▶ _Task item_
Exactly as they appear below, repeat the lines from the one with "Definition batch (rt" through the one with "(Some 1, State w 0 [ConsoleError line]).", and no others.
········
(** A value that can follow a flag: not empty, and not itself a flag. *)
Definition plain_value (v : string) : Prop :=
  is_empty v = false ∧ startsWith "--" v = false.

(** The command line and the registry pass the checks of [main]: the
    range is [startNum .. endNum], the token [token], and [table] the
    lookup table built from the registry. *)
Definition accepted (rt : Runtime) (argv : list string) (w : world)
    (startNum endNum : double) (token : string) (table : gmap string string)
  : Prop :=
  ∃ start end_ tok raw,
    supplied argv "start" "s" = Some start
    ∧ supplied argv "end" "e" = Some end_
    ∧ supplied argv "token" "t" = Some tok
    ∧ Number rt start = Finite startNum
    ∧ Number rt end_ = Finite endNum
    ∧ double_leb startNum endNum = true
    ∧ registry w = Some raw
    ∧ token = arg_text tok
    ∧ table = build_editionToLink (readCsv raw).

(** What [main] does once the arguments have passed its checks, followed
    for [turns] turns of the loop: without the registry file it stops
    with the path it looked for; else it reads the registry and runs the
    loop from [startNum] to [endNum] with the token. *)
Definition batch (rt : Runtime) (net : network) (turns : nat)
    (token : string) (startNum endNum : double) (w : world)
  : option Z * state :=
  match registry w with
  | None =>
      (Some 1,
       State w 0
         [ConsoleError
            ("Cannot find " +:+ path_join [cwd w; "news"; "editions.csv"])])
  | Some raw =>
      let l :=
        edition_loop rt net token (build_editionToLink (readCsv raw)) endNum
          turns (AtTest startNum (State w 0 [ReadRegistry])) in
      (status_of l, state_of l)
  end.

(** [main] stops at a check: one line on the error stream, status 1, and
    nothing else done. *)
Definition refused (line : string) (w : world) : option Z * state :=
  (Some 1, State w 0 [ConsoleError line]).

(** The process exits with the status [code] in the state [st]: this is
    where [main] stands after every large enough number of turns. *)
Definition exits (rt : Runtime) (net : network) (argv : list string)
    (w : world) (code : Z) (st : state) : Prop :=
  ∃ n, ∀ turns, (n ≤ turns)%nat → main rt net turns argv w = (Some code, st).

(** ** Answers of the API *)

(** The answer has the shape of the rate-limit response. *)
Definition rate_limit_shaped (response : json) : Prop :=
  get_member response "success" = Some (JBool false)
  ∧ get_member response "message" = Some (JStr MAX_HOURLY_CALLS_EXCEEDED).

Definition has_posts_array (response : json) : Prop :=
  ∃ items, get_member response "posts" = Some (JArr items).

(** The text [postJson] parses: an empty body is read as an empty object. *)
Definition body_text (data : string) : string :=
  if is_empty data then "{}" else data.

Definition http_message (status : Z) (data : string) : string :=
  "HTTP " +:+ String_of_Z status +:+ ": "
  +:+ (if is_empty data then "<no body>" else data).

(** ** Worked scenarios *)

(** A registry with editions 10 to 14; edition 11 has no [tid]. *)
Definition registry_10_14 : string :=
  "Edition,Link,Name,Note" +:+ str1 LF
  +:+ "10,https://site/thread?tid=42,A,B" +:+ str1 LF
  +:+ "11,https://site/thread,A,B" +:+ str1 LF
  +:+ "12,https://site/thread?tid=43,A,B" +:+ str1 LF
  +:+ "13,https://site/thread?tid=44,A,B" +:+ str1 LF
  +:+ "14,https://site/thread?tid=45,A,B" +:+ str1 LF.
········
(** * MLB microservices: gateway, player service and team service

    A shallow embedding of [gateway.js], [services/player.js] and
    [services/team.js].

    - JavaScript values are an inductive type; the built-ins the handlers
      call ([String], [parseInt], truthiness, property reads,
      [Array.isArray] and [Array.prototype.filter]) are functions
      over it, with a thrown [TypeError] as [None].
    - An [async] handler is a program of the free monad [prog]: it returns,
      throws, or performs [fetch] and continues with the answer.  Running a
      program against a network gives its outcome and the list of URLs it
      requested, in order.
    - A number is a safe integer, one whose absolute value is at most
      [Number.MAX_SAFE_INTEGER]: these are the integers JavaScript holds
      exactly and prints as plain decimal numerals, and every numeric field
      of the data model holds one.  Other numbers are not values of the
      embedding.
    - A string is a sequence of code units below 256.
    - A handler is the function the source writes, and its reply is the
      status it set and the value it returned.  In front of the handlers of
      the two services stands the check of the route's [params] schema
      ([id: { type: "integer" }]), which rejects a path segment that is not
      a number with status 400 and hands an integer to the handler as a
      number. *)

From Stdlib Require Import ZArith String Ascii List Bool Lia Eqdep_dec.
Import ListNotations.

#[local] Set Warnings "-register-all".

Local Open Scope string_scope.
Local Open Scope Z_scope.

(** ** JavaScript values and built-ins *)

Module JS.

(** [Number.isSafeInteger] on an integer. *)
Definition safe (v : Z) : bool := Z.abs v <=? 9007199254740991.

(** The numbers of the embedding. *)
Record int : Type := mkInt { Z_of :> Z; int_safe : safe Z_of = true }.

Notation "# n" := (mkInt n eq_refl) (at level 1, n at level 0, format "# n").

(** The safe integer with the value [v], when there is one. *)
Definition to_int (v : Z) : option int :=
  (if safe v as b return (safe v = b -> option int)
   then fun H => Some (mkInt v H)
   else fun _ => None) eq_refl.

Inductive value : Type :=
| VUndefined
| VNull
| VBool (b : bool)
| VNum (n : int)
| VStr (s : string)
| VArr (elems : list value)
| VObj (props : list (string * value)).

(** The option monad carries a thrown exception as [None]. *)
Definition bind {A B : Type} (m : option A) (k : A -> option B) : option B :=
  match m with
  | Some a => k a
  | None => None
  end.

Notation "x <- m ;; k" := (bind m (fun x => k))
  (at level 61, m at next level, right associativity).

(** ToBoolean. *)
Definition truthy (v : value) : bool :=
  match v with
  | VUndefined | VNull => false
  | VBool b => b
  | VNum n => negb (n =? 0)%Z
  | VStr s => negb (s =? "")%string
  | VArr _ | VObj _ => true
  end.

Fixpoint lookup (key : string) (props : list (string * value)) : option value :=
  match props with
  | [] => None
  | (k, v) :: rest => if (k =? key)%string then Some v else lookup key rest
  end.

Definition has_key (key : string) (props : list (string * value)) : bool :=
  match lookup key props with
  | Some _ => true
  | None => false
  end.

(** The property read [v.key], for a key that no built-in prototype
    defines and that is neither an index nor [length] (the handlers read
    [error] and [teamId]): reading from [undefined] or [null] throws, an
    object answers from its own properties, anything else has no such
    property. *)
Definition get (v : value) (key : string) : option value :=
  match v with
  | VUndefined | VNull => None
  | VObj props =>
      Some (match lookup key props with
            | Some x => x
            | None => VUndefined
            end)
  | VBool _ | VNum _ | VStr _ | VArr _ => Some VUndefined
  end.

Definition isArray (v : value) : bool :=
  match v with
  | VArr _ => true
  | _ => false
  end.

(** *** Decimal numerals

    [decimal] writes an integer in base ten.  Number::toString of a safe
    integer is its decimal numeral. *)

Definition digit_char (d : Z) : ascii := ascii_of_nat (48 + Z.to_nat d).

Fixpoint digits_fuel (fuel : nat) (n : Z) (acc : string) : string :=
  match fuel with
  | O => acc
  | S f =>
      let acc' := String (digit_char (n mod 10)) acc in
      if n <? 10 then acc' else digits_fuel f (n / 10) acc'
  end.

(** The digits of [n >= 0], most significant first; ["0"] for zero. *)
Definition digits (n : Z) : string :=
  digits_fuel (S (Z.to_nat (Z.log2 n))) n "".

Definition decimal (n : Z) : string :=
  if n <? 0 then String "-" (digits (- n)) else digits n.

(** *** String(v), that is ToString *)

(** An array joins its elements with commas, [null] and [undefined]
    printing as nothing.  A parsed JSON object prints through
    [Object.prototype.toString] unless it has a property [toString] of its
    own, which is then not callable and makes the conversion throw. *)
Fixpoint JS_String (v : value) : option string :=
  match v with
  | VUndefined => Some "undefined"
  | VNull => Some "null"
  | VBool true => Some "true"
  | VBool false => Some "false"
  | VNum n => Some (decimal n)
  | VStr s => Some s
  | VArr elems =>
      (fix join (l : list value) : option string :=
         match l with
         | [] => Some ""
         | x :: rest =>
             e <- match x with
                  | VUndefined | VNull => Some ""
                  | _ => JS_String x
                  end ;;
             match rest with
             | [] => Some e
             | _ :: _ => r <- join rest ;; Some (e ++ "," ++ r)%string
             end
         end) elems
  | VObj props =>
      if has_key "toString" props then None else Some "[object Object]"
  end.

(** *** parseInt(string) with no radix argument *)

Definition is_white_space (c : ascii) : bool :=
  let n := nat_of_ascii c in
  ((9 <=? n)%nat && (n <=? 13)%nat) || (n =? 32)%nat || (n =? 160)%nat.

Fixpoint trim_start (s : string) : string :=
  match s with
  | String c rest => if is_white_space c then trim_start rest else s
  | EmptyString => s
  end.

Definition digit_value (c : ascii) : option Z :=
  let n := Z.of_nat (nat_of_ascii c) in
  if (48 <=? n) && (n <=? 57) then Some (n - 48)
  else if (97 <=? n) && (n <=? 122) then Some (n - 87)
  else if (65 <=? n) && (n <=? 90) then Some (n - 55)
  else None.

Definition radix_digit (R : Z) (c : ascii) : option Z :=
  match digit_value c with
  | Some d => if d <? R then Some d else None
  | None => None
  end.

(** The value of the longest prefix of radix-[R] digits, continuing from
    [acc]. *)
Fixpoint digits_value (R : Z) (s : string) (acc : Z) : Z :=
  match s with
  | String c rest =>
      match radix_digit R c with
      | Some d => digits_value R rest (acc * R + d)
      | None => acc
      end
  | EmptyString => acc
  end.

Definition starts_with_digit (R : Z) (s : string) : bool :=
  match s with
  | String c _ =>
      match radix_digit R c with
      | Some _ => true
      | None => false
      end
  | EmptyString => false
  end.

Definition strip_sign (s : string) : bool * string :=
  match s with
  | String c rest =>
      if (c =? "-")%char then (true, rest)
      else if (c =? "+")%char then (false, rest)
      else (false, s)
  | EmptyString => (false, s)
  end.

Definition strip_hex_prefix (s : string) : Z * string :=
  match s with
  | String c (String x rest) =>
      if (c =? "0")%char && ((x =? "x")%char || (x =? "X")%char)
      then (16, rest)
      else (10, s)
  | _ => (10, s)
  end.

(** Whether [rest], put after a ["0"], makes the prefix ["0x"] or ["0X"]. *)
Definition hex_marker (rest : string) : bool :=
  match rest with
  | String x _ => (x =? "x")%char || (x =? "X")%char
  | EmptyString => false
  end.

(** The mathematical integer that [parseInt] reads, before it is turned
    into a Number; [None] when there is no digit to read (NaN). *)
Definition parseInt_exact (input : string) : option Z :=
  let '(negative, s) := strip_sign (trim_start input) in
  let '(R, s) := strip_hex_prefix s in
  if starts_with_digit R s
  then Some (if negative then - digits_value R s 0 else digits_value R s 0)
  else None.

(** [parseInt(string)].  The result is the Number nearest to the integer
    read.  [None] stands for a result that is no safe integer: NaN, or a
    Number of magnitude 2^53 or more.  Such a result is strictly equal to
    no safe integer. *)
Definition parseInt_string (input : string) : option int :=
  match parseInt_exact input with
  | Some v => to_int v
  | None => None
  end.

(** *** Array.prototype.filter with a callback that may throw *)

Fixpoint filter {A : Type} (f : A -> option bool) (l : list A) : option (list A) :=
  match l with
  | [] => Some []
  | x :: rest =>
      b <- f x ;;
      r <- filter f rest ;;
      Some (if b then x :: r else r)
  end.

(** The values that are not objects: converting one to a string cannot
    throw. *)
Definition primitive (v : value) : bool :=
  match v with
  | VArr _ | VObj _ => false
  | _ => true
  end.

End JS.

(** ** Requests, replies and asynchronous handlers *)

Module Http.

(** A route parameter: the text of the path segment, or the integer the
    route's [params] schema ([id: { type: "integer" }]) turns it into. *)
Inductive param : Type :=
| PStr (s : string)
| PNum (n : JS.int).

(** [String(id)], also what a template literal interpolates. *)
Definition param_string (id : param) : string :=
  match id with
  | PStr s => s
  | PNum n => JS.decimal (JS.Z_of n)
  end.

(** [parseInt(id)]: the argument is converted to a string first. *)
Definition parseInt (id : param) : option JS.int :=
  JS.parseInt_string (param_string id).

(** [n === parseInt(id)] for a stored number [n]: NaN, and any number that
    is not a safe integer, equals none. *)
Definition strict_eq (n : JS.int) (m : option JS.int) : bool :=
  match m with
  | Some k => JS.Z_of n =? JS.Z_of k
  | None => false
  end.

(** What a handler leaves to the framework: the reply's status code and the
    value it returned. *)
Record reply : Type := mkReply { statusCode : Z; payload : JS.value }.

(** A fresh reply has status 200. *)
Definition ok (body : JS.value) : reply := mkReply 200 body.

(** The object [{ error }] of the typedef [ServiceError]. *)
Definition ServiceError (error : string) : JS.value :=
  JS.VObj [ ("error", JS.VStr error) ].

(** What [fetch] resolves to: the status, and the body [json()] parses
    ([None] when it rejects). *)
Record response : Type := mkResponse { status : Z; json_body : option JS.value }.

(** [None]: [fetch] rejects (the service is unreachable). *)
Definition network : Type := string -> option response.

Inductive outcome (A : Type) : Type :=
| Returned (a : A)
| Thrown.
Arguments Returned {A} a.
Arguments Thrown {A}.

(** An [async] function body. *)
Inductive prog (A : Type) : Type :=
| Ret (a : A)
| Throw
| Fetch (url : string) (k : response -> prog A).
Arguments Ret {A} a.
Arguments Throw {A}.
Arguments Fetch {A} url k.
········
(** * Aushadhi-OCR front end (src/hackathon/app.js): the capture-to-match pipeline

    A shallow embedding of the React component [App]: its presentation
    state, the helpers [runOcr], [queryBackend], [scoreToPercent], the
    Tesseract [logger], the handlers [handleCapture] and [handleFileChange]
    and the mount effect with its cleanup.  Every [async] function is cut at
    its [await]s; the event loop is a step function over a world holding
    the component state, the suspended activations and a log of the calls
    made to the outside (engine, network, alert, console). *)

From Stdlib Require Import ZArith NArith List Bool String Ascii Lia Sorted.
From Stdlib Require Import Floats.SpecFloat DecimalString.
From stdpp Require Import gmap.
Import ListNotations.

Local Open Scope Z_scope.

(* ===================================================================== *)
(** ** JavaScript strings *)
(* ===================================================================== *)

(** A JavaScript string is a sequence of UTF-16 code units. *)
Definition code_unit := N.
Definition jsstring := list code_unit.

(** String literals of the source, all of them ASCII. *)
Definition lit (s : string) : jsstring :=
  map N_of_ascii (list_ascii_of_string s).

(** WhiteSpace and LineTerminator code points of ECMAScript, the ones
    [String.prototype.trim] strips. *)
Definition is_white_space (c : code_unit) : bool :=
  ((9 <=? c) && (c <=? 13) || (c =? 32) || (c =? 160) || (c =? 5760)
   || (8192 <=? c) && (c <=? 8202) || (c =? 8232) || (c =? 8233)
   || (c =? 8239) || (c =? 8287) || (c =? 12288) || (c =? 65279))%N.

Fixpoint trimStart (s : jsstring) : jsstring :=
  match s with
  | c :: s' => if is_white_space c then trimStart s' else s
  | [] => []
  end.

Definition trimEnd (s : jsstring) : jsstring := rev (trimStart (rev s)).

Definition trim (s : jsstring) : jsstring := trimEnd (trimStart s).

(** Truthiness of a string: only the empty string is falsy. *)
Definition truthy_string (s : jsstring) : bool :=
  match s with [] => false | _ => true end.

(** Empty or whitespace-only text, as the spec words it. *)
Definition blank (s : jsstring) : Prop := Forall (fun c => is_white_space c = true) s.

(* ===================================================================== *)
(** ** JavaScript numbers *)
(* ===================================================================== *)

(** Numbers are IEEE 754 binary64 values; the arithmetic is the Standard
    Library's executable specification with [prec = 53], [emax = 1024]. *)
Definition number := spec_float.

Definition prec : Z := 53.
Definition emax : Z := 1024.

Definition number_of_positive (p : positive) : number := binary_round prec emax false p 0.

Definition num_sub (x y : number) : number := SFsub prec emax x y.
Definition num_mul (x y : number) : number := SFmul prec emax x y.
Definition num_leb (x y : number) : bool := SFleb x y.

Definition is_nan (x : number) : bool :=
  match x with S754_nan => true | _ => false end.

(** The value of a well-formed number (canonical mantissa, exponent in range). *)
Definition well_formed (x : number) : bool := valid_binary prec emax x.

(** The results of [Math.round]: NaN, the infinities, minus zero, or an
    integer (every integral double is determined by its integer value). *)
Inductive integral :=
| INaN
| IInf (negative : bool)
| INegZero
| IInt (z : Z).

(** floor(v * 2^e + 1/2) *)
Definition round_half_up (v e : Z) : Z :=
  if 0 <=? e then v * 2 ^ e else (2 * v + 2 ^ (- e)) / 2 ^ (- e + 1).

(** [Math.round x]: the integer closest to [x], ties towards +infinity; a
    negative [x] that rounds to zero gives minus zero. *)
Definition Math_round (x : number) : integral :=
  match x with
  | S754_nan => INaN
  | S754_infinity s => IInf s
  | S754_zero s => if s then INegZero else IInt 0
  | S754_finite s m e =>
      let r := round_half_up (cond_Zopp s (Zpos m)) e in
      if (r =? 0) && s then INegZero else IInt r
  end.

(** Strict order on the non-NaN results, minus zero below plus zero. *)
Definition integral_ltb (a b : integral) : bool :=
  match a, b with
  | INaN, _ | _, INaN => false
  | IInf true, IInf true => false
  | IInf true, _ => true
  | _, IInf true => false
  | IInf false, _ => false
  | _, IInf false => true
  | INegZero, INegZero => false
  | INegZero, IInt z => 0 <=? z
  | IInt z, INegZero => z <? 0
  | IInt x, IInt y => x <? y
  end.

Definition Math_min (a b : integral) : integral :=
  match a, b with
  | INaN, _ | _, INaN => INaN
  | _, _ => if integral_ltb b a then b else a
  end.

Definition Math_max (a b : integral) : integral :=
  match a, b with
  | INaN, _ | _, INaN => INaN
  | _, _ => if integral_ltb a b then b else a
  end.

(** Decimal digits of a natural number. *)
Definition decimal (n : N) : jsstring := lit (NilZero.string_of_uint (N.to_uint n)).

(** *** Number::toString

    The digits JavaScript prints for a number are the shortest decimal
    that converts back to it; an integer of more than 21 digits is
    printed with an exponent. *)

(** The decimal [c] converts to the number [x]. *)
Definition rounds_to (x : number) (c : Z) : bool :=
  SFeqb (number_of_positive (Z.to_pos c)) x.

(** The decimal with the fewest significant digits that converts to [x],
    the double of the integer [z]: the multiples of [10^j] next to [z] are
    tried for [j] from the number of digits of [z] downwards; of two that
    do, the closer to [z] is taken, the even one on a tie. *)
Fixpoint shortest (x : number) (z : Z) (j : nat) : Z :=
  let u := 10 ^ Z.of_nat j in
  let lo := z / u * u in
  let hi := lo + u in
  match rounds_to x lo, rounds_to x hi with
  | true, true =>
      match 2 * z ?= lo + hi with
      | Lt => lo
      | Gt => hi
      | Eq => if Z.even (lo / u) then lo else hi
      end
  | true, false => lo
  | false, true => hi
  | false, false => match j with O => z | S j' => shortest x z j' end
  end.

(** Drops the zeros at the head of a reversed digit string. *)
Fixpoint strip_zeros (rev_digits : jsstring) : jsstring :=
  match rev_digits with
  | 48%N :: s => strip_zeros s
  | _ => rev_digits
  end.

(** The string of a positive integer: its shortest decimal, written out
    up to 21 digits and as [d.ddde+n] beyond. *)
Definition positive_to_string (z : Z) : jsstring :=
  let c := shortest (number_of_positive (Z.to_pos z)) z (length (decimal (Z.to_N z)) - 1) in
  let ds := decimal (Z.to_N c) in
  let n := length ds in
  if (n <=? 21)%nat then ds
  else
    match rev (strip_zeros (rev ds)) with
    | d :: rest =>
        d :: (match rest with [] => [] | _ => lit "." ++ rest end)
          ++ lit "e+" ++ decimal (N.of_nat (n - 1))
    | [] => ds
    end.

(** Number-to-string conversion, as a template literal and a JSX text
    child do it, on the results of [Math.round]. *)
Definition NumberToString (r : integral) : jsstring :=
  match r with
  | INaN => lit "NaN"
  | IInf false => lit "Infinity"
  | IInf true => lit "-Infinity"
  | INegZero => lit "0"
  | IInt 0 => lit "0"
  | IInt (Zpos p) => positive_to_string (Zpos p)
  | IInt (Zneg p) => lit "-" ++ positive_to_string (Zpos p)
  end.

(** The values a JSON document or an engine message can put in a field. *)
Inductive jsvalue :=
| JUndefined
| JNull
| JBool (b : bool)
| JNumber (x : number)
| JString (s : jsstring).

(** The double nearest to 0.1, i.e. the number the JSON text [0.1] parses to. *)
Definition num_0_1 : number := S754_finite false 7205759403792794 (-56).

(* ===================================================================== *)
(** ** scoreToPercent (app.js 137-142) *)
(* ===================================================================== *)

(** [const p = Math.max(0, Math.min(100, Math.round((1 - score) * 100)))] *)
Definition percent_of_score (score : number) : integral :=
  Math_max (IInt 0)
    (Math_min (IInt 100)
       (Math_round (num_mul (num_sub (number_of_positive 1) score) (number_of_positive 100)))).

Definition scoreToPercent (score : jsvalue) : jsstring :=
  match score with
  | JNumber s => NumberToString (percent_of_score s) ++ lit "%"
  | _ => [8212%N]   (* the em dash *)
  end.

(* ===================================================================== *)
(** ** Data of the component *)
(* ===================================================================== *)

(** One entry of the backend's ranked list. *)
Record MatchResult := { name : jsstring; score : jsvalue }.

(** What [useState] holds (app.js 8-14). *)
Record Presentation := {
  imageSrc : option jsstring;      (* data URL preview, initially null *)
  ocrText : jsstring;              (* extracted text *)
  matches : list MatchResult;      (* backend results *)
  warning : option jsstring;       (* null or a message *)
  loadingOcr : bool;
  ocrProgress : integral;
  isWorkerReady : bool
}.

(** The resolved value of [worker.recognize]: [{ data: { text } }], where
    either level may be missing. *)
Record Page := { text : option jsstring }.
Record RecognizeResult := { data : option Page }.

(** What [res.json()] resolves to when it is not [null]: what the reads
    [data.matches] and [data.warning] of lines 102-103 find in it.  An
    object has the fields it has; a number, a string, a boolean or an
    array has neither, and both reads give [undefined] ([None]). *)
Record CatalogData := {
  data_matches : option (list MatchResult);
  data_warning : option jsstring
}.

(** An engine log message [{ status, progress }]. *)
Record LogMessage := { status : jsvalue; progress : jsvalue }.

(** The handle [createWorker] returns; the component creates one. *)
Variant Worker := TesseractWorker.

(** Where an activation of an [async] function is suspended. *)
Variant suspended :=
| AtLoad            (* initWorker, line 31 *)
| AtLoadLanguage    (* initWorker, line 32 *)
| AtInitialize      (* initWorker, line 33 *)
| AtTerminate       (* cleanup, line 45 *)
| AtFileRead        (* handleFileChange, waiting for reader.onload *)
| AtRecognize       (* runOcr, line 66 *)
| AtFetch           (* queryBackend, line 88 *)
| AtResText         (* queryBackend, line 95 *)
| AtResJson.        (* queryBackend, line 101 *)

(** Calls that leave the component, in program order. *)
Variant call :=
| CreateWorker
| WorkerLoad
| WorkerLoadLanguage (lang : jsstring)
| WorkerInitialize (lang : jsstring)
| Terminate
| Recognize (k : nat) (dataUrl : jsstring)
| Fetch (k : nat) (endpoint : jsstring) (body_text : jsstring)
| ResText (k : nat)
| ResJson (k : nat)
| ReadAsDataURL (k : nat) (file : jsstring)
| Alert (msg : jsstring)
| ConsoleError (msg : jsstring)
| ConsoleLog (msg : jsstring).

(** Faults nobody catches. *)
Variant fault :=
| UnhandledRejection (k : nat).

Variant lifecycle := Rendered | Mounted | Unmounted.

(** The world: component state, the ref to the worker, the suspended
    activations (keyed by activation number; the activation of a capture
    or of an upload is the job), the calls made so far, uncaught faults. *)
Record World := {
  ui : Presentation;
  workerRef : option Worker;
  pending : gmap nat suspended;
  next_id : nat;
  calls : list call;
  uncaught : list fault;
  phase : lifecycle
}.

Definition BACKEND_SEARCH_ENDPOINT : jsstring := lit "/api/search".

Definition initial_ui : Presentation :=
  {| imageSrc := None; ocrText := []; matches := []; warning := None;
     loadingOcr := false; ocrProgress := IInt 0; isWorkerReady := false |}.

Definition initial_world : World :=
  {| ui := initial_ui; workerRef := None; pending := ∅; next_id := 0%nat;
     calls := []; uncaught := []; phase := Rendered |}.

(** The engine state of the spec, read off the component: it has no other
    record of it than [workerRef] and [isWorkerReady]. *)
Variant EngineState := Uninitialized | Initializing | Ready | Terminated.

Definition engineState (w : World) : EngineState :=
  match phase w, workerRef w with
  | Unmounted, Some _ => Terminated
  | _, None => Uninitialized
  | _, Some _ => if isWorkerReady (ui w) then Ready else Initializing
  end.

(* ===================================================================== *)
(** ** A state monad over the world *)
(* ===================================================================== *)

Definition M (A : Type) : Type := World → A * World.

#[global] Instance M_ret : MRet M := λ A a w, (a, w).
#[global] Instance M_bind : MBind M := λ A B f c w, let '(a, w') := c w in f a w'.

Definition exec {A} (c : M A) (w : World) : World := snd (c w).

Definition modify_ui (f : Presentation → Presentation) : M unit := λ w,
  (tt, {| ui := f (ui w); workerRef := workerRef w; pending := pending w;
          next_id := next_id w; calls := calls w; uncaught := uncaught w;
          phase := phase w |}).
········
▶ _Answer to the exercise_
Definition batch (rt : Runtime) (net : network) (turns : nat)
    (token : string) (startNum endNum : double) (w : world)
  : option Z * state :=
  match registry w with
  | None =>
      (Some 1,
       State w 0
         [ConsoleError
            ("Cannot find " +:+ path_join [cwd w; "news"; "editions.csv"])])
  | Some raw =>
      let l :=
        edition_loop rt net token (build_editionToLink (readCsv raw)) endNum
          turns (AtTest startNum (State w 0 [ReadRegistry])) in
      (status_of l, state_of l)
  end.

(** [main] stops at a check: one line on the error stream, status 1, and
    nothing else done. *)
Definition refused (line : string) (w : world) : option Z * state :=
  (Some 1, State w 0 [ConsoleError line]).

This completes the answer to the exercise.